We let it drop. Later, walking to the parking lot, we glimpse van Vliet on a campus bike path, pedaling into the slanting snow.
* * *
* Fingerprints come in three types: loop (65 percent), whorl (30 percent), and arch (5 percent). Oral processing styles for semisolid foods come in four: simple (50 percent), taster (20 percent), manipulator (17 percent), and tonguer (13 percent). Thus the millions of variations that make you the unique and delightful custard-eater and fingerprint-leaver that you are.
* I nominate Rhode Island.
* Assuming equal terrain and baggage count, about as fast as a tortoise—.22 miles per hour.
* Its full medical name, and my pen name should I ever branch out and write romance novels, is palatine uvula.
* Technical term: toothpack.
8
Big Gulp
HOW TO SURVIVE BEING SWALLOWED ALIVE
IN THE COLOR plate that illustrates the Jonah story in my mother’s Bible, the fisherman is halfway in the mouth of an indeterminate species of baleen whale. He wears a sleeveless red robe, and his hair, just starting to recede around the temples, is slicked back with seawater. One arm is outstretched in an effort to swim free. Baleen whales are strainer feeders. They close their mouth on a large gulp of ocean and use their tongue to push it forward through the vast comb of baleen, expelling the seawater and retaining small fish, krill, anything solid. It is a gentle, perhaps even survivable, way to be eaten. The prey is rarely much larger than a man’s foot, however, and the whales are built accordingly.
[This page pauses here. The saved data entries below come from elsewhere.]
Section compactor_lemmas.
Context `{GoUnicode} `{Protobuf} `{Bloom}.
Implicit Types (c : Compactor).

(** A step of the compactor keeps its configuration and an index it has. *)
Definition keeps c c' : Prop := c_cfg c' = c_cfg c ∧ (is_Some (c_idx c) → is_Some (c_idx c')).
Definition keeping (m : IO Compactor) c : Prop := ∀ d, keeps c (m d).1.

Lemma keeps_refl c : keeps c c.
Proof. done. Qed.
Lemma keeps_trans c1 c2 c3 : keeps c1 c2 → keeps c2 c3 → keeps c1 c3.
Proof. intros [??] [??]. split; [congruence|auto]. Qed.
Lemma keeps_with_idx f c : keeps c (with_idx f c).
Proof. split; [done|]. cbn. intros [i ->]. by eexists. Qed.
Lemma keeps_with_manager m c : keeps c (with_manager m c).
Proof. done. Qed.

Lemma keeping_ret c c' : keeps c c' → keeping (mret c') c.
Proof. by intros ? d. Qed.
Lemma keeping_any {A} (m : IO A) k c : (∀ x, keeping (k x) c) → keeping (m ≫= k) c.
Proof. intros Hk d. rewrite bind_run. apply Hk. Qed.
Lemma keeping_bind (m : IO Compactor) k c :
  keeping m c → (∀ c', keeps c c' → keeping (k c') c) → keeping (m ≫= k) c.
Proof. intros Hm Hk d. rewrite bind_run. apply Hk, Hm. Qed.
Lemma keeping_weaken m c c' : keeps c c' → keeping m c' → keeping m c.
Proof. intros Hc Hm d. eapply keeps_trans; [exact Hc|apply Hm]. Qed.

Lemma restore_index_keeping ps c : keeping (restore_index ps c) c.
Proof.
  revert c. induction ps as [|p ps IH]; intros c; [by apply keeping_ret|]. cbn [restore_index].
  apply keeping_any. intros [l|e]; [|apply IH]. eapply keeping_weaken; [apply keeps_with_idx|apply IH].
Qed.

Lemma finish_merge_keeping p others all tokens c : keeping (finish_merge p others all tokens c) c.
Proof.
  unfold finish_merge. repeat (apply keeping_any; intros ?). apply keeping_ret.
  eapply keeps_trans; [apply keeps_with_idx|apply keeps_with_manager].
Qed.

Lemma mergeRun_keeping p others c : keeping (mergeRun p others c) c.
Proof.
  unfold mergeRun. apply keeping_any. intros [all|e]; [|by apply keeping_ret].
  apply keeping_any. intros _. apply keeping_any. intros [seg|e]; [|by apply keeping_ret].
  apply keeping_any. intros [[seg' tokens] ok]. apply keeping_any. intros _. destruct ok; cbn [negb].
  2: { apply keeping_any. intros _. by apply keeping_ret. }
  apply keeping_any. intros r. eapply keeping_weaken; [apply (keeps_with_idx (remove_segments (p :: others)))|].
  destruct r as [[]|e]; [apply finish_merge_keeping|]. apply keeping_any. intros _.
  destruct (c_idx (with_idx _ c)); [apply restore_index_keeping|by apply keeping_ret].
Qed.

Lemma flush_keeping run c : keeping (flush run c) c.
Proof. destruct run as [|p [|o others]]; [by apply keeping_ret..|apply mergeRun_keeping]. Qed.

Lemma merge_loop_keeping run closed c : keeping (merge_loop run closed c) c.
Proof.
  revert run c. induction closed as [|p closed IH]; intros run c; [apply flush_keeping|]. cbn [merge_loop].
  assert (keeping (c ← flush run c; merge_loop [] closed c) c) as Hf.
  { apply keeping_bind; [apply flush_keeping|]. intros c' Hc. eapply keeping_weaken; [exact Hc|apply IH]. }
  apply keeping_any. intros [size|e]; [|exact Hf]. destruct (_ <? _); [apply IH|exact Hf].
Qed.

Lemma runMergePass_keeping c : keeping (runMergePass c) c.
Proof.
  unfold runMergePass. destruct (_ <=? _); [by apply keeping_ret|].
  destruct (decide _); [by apply keeping_ret|apply merge_loop_keeping].
Qed.

Lemma retention_loop_keeping cutoff closed c : keeping (retention_loop cutoff closed c) c.
Proof.
  revert c. induction closed as [|p closed IH]; intros c; [by apply keeping_ret|]. cbn [retention_loop].
  apply keeping_any. intros [es|e]; [|apply IH]. destruct (_ && _); [|apply IH].
  do 2 (apply keeping_any; intros _). eapply keeping_weaken; [|apply IH].
  eapply keeps_trans; [apply keeps_with_manager|apply keeps_with_idx].
Qed.

Lemma runRetentionPass_keeping now c : keeping (runRetentionPass now c) c.
Proof. unfold runRetentionPass. destruct (_ <=? _); [by apply keeping_ret|apply retention_loop_keeping]. Qed.

(** The node's view of the compactor loses nothing. *)
Lemma compactor_of_after cfg nd c :
  keeps (compactor_of cfg nd) c → compactor_of cfg (after_compaction nd c) = c.
Proof.
  intros [Hcfg Hidx]. destruct c as [m i cf]. cbn in *. destruct Hidx as [idx ->]; [by eexists|].
  unfold compactor_of, after_compaction. cbn. by subst.
Qed.

Lemma compactor_tick_ops cfg now nd d :
  compactor_tick now (compactor_of cfg nd, d) =
  (let '(nd', d') := run_node cfg [OpMerge; OpRetain now] nd d in (compactor_of cfg nd', d')).
Proof.
  unfold compactor_tick. cbn [run_node run_node_op fst snd]. rewrite !bind_run, !ret_run. cbn [fst snd].
  pose proof (runMergePass_keeping (compactor_of cfg nd) d) as Hm.
  destruct (runMergePass (compactor_of cfg nd) d) as [c1 d1]. cbn [fst snd] in *.
  rewrite (compactor_of_after cfg nd c1 Hm).
  pose proof (runRetentionPass_keeping now c1 d1) as Hr.
  destruct (runRetentionPass now c1 d1) as [c2 d2]. cbn [fst snd] in *.
  rewrite compactor_of_after; [done|]. by rewrite (compactor_of_after cfg nd c1 Hm).
Qed.

Lemma run_node_app cfg ops1 ops2 nd d :
  run_node cfg (ops1 ++ ops2) nd d = (let '(nd', d') := run_node cfg ops1 nd d in run_node cfg ops2 nd' d').
Proof.
  revert nd d. induction ops1 as [|op ops1 IH]; intros nd d; [done|]. cbn [app run_node].
  rewrite !bind_run. apply IH.
Qed.

(** The compactor's loop is a run of the node: for every sequence of ticks, ended by the
    context or not, and on every disk, faults included, [Start] leaves the manager, the
    index and the disk as a node does that performs a merge pass and a retention pass per
    tick; with an interval of zero or less it does nothing, and it panics exactly when the
    interval in nanoseconds wraps to one that is not positive. What is proved of nodes over
    their life therefore holds of nodes that compact in the background. *)
Theorem Start_is_node_ops (cfg : CompactorConfig) (evs : list (select Z)) (nd : StorageNode) (d : Disk) :
  Start evs (compactor_of cfg nd) d =
  if (0 <? IntervalSeconds cfg) && (int64 (IntervalSeconds cfg * time_Second) <=? 0) then None else
  Some (let ops := if IntervalSeconds cfg <=? 0 then [] else (ticks evs) ≫= (λ now, [OpMerge; OpRetain now]) in
        let '(nd', d') := run_node cfg ops nd d in (compactor_of cfg nd', d')).
Proof.
  unfold Start. cbn [compactor_of c_cfg]. fold (compactor_of cfg nd). rewrite Z.ltb_antisym.
  destruct (IntervalSeconds cfg <=? 0); [done|]. cbn [negb andb]. unfold with_ticker. destruct (_ <=? 0); [done|].
  f_equal. rewrite ticker_loop_foldl. generalize (ticks evs) as ts. intros ts. revert nd d.
  induction ts as [|now ts IH]; intros nd d; [done|]. cbn [foldl]. rewrite compactor_tick_ops.
  rewrite bind_cons, run_node_app. destruct (run_node cfg [OpMerge; OpRetain now] nd d) as [nd' d'].
  apply IH.
Qed.
End compactor_lemmas.

(** ** The loops of a cluster node *)

Module NodeLoops.
Import Client.

(** [HeartbeatSender]. *)
Record HeartbeatSender := mkHeartbeatSender {
  hb_interval : Z;
  hb_nodeID : string;
}.
Definition NewHeartbeatSender (interval : Z) (nodeID : string) : HeartbeatSender :=
  mkHeartbeatSender interval nodeID.

(** [NewStateCache]: the state is empty until the first fetch. *)
Definition NewStateCache : Fsm.ClusterState := Fsm.mkClusterState ∅ ∅.

Section background.
Context (dial : string → result ()) (closing : GoError).

(** The body of [HeartbeatSender.Run]; [call] is what the coordinators answer. *)
Definition heartbeat_tick (h : HeartbeatSender) (call : nat → string → result ())
    (s : ClusterClient * Metrics) : ClusterClient * Metrics :=
  let '(c, r) := SendHeartbeat dial closing call s.1 in
  (c, gauge_Set NodeHealthStatus [hb_nodeID h] (match r with Err _ => 0 | Ok _ => 1 end) s.2).
Definition HeartbeatSender_Run (h : HeartbeatSender) (evs : list (select (nat → string → result ())))
    (s : ClusterClient * Metrics) : option (ClusterClient * Metrics) :=
  with_ticker (hb_interval h) (heartbeat_tick h) evs s.

(** [StateCache.Refresh] through the client, and the loop of [StateCache.Run]. *)
Definition Refresh (c : ClusterClient) (call : string → result (list Meta.NodeInfo * list Meta.ShardInfo))
    (state : Fsm.ClusterState) : Fsm.ClusterState :=
  StateCache.refresh (fetchState closing call c) state.
Definition StateCache_Run (interval : Z)
    (evs : list (select (ClusterClient * (string → result (list Meta.NodeInfo * list Meta.ShardInfo)))))
    (state : Fsm.ClusterState) : option Fsm.ClusterState :=
  with_ticker interval (λ x, Refresh x.1 x.2) evs state.

(** What a node's two loops share: the client, which only heartbeats move. *)
Record bg := mkBg {
  bg_client : ClusterClient;
  bg_state : Fsm.ClusterState;
  bg_metrics : Metrics;
}.

(** A tick of either loop. *)
Inductive bg_event :=
  | BgHeartbeat (call : nat → string → result ())
  | BgRefresh (call : string → result (list Meta.NodeInfo * list Meta.ShardInfo)).

Definition bg_step (h : HeartbeatSender) (ev : bg_event) (b : bg) : bg :=
  match ev with
  | BgHeartbeat call =>
    let '(c, ms) := heartbeat_tick h call (bg_client b, bg_metrics b) in mkBg c (bg_state b) ms
  | BgRefresh call => mkBg (bg_client b) (Refresh (bg_client b) call (bg_state b)) (bg_metrics b)
  end.
Definition bg_run (h : HeartbeatSender) (evs : list bg_event) (b : bg) : bg :=
  foldl (λ b ev, bg_step h ev b) b evs.

(** A tick that fetches nothing: a heartbeat, or a refresh no coordinator answers. *)
Definition fetches_nothing (ev : bg_event) : Prop :=
  match ev with
  | BgHeartbeat _ => True
  | BgRefresh call => ∀ a, ∃ e, call a = Err e
  end.

(** ** Lemmas *)

Lemma bg_run_app h evs1 evs2 b : bg_run h (evs1 ++ evs2) b = bg_run h evs2 (bg_run h evs1 b).
Proof. apply foldl_app. Qed.

Lemma bg_run_cons h ev evs b : bg_run h (ev :: evs) b = bg_run h evs (bg_step h ev b).
Proof. done. Qed.

Lemma bg_step_state h ev b : fetches_nothing ev → bg_state (bg_step h ev b) = bg_state b.
Proof.
  destruct ev as [call|call]; cbn; [by destruct (heartbeat_tick _ _ _)|]. intros Hf.
  unfold Refresh, StateCache.refresh, fetchState, currentClient. destruct (c_conn _) as [cn|]; [|done].
  destruct (conn_open cn); [|done]. by destruct (Hf (conn_addr cn)) as [e ->].
Qed.

Lemma bg_run_state h evs b : Forall fetches_nothing evs → bg_state (bg_run h evs b) = bg_state b.
Proof.
  intros Hf. revert b. induction Hf as [|ev evs Hev _ IH]; intros b; [done|].
  rewrite bg_run_cons, IH. by apply bg_step_state.
Qed.
(** C9. A node without a cluster serves, stops and comes back: whatever its environment, when
    it has no usable coordinator address or cannot register, [main] starts on an empty data
    directory if it can listen and routes every valid write to itself; over any sequence of
    operations, with the compactor configured from the environment, every query answers the
    accepted entries less those that retention could expire; shutdown then closes the manager
    and changes no file, and [main] on the directory that is left starts again and gives the
    same answers. *)
Theorem local_node_returns (w : world) (d : Disk) :
  no_cluster w → (∀ a, w_listen w a = Ok ()) → no_faults d →
  empty_dir (cfg_dataDir (node_config (w_env w))) d →
  ∃ p d0, node_main w d = (Ok p, d0) ∧
    (∀ pb, Pb.Service pb ≠ "" → Pb.Message pb ≠ "" →
       HandleIngest_route (p_reader p) (nd_id (p_node p)) (nd_totalShards (p_node p)) (Some pb)
       = WriteLocal pb "") ∧
    ∀ ops, within_limits (p_compact p) ops (p_node p) d0 = true →
    let acc := accepted (p_node p) ops in
    ∃ nd d1 kept p' lines p2, run_node (p_compact p) ops (p_node p) d0 = (nd, d1) ∧
      (∀ x, x ∈ kept → x ∈ acc) ∧
      (∀ x, x ∈ acc → x ∈ kept ∨ expired (p_compact p) (p_node p) ops x) ∧
      node_shutdown (Ok ()) (served nd p) d1 = ((p', lines), d1) ∧
      lines = [("shutting down", None); ("node stopped", None)] ∧
      node_main w d1 = (Ok p2, d1) ∧
      ∀ node q ast took, node = nd ∨ node = p_node p2 →
        id_consistent acc → 0 ≤ Limit q → 0 ≤ Offset q → Parse (QueryString q) = Ok ast →
        w_env w "BLOOM_ENABLED" ≠ "true" ∨ (∀ n, ast = Some n → bloom_safe acc n) →
        Execute (nd_index node) (nd_manager node) None None took q d1 = (Ok (answer q ast kept took), d1).
Proof.
  intros Hw Hlis Hn He. set (cfg := node_config (w_env w)) in *.
  set (env := bool_decide (w_env w "BLOOM_ENABLED" = "true")).
  destruct (start_empty (cfg_dataDir cfg) (cfg_maxSegBytes cfg) (cfg_nodeID cfg) env d Hn He)
    as (m & idx & d0 & Hrun & Hn0 & Hdir & Hbe & _ & Hinv & Hd).
  eexists _, d0. split; [by apply local_main|]. split; [intros pb Hs Hm; cbn; by rewrite !decide_False|].
  cbn [p_compact p_node]. set (nd0 := NewLocalServer m idx).
  set (cc := compact_config (w_env w)). intros ops Hlim. set (acc := accepted nd0 ops).
  destruct (run_node_live cc ops nd0 d0 {[seq_path (cfg_dataDir cfg) 1 := []]})
    as (nd & d1 & segs & Hr & (Hn1 & Hinv1 & Hd1) & (_ & _ & Hb1 & Hm1) & Hsub & _ & Hacc); [by split_and!|done|].
  change (mdir (nd_manager nd0)) with (mdir m) in Hm1. change (bloomEnabled (nd_manager nd0)) with (bloomEnabled m) in Hb1.
  assert (∀ x, x ∈ entries_of segs → x ∈ acc) as Hin.
  { intros x Hx. by eapply only_accepted, Hsub. }
  destruct (start_node_ok (nd_manager nd) (nd_index nd) d1 segs (cfg_maxSegBytes cfg) (cfg_nodeID cfg) env)
    as (m2 & Hs2 & Hinv2 & Hd2 & Hbe2 & _); [done..|by rewrite Hb1, Hbe|].
  rewrite Hm1, Hdir in Hs2.
  destruct (ok_active _ _ (si_mgr _ _ _ _ Hinv1)) as (seg & bytes & Ha & _ & _ & Hoff & _).
  set (p0 := mkProcess nd0 None None cc).
  destruct (node_shutdown_closes (Ok ()) (served nd p0) d1 seg (length bytes) Hn1 Ha Hoff) as (p' & lines & Hshut & _ & Hlines).
  exists nd, d1, (entries_of segs), p', lines. eexists. split_and!; [done..|by apply Hlines|by apply local_main|].
  intros node q ast took Hnode Hc Hl Ho Hp Hb. cbn [p_node] in Hnode.
  assert (∀ m', bloomEnabled m' = env → dir_ok m' d1 → store_inv m' (nd_index nd) d1 segs →
    Execute (nd_index nd) m' None None took q d1 = (Ok (answer q ast (entries_of segs) took), d1)) as Hask.
  { intros m' Hm' Hd' Hi'. apply (store_answers _ _ _ _ acc); try done.
    destruct Hb as [Hb|Hb]; [left|by right]. rewrite Hm'. by apply bool_decide_false. }
  destruct Hnode as [->| ->]; [apply Hask; [by rewrite Hb1, Hbe|done..]|]. by apply Hask.
Qed.
End properties.

(** ** Witnesses *)

(** The write has returned and the merge is half done; after [Close] the merge goes on until
    the merged file is in place, and the process ends. *)
Lemma shutdown_recovers_witness :
  let H1 := ascii_tables in let H2 := bit_codec in let H3 := exact_bloom in
  let c := pool_run (turns 1 10 ++ turns 2 5) (start (race_manager true) comp_index race_disk race_jobs) in
  ∃ s, Close_go c.2 = Some (Ok (), s) ∧ active (sh_manager s) = None ∧ sh_disk s = sh_disk c.2 ∧
    comes_back "data" comp_segs race_jobs (pool_run (turns 2 8) (c.1, s)) 1000 "n1" true.
Proof.
  intros H1 H2 H3 c.
  apply (@shutdown_recovers ascii_tables ascii_tables_laws bit_codec bit_codec_laws exact_bloom exact_bloom_laws
    (race_manager true) comp_index race_disk comp_segs race_jobs (turns 1 10 ++ turns 2 5) (turns 2 8) 1000 "n1" true).
  - apply race_ok. vm_compute. lia.
  - intros i (msg & e & Hi). destruct i as [|[|[|i]]]; [discriminate Hi| |discriminate Hi..].
    exists (Wrote (Ok ())). vm_compute. reflexivity.
Defined.

Lemma local_node_returns_witness :
  let H1 := ascii_tables in let H2 := bit_codec in let H3 := exact_bloom in
  ∃ p d0, node_main alone (mkDisk ∅ []) = (Ok p, d0) ∧
    HandleIngest_route (p_reader p) (nd_id (p_node p)) (nd_totalShards (p_node p))
      (Some (life_pb "a" "disk full" 1)) = WriteLocal (life_pb "a" "disk full" 1) "".
Proof.
  intros H1 H2 H3.
  destruct (@local_node_returns ascii_tables ascii_tables_laws bit_codec bit_codec_laws exact_bloom
    exact_bloom_laws alone (mkDisk ∅ [])) as (p & d0 & Hm & Hroute & _).
  - right; right. intros t a. by eexists.
  - done.
  - done.
  - by split.
  - exists p, d0. split; [exact Hm|]. by apply Hroute.
Defined.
“Baleen whales have very small gullets,” says Phillip Clapham, a whale biologist with the National Oceanic and Atmospheric Administration. “They could not possibly swallow a hapless victim of God’s wrath.” But a sperm whale could. Its gullet is wide enough, and though it has teeth, it doesn’t, as a matter of course, chew its food. Sperm whales feed by suction. Evidently quite powerful suction: in 1955, a 405-pound giant squid—six foot six minus the tentacles—was recovered intact from the stomach of a sperm whale caught off the Azores.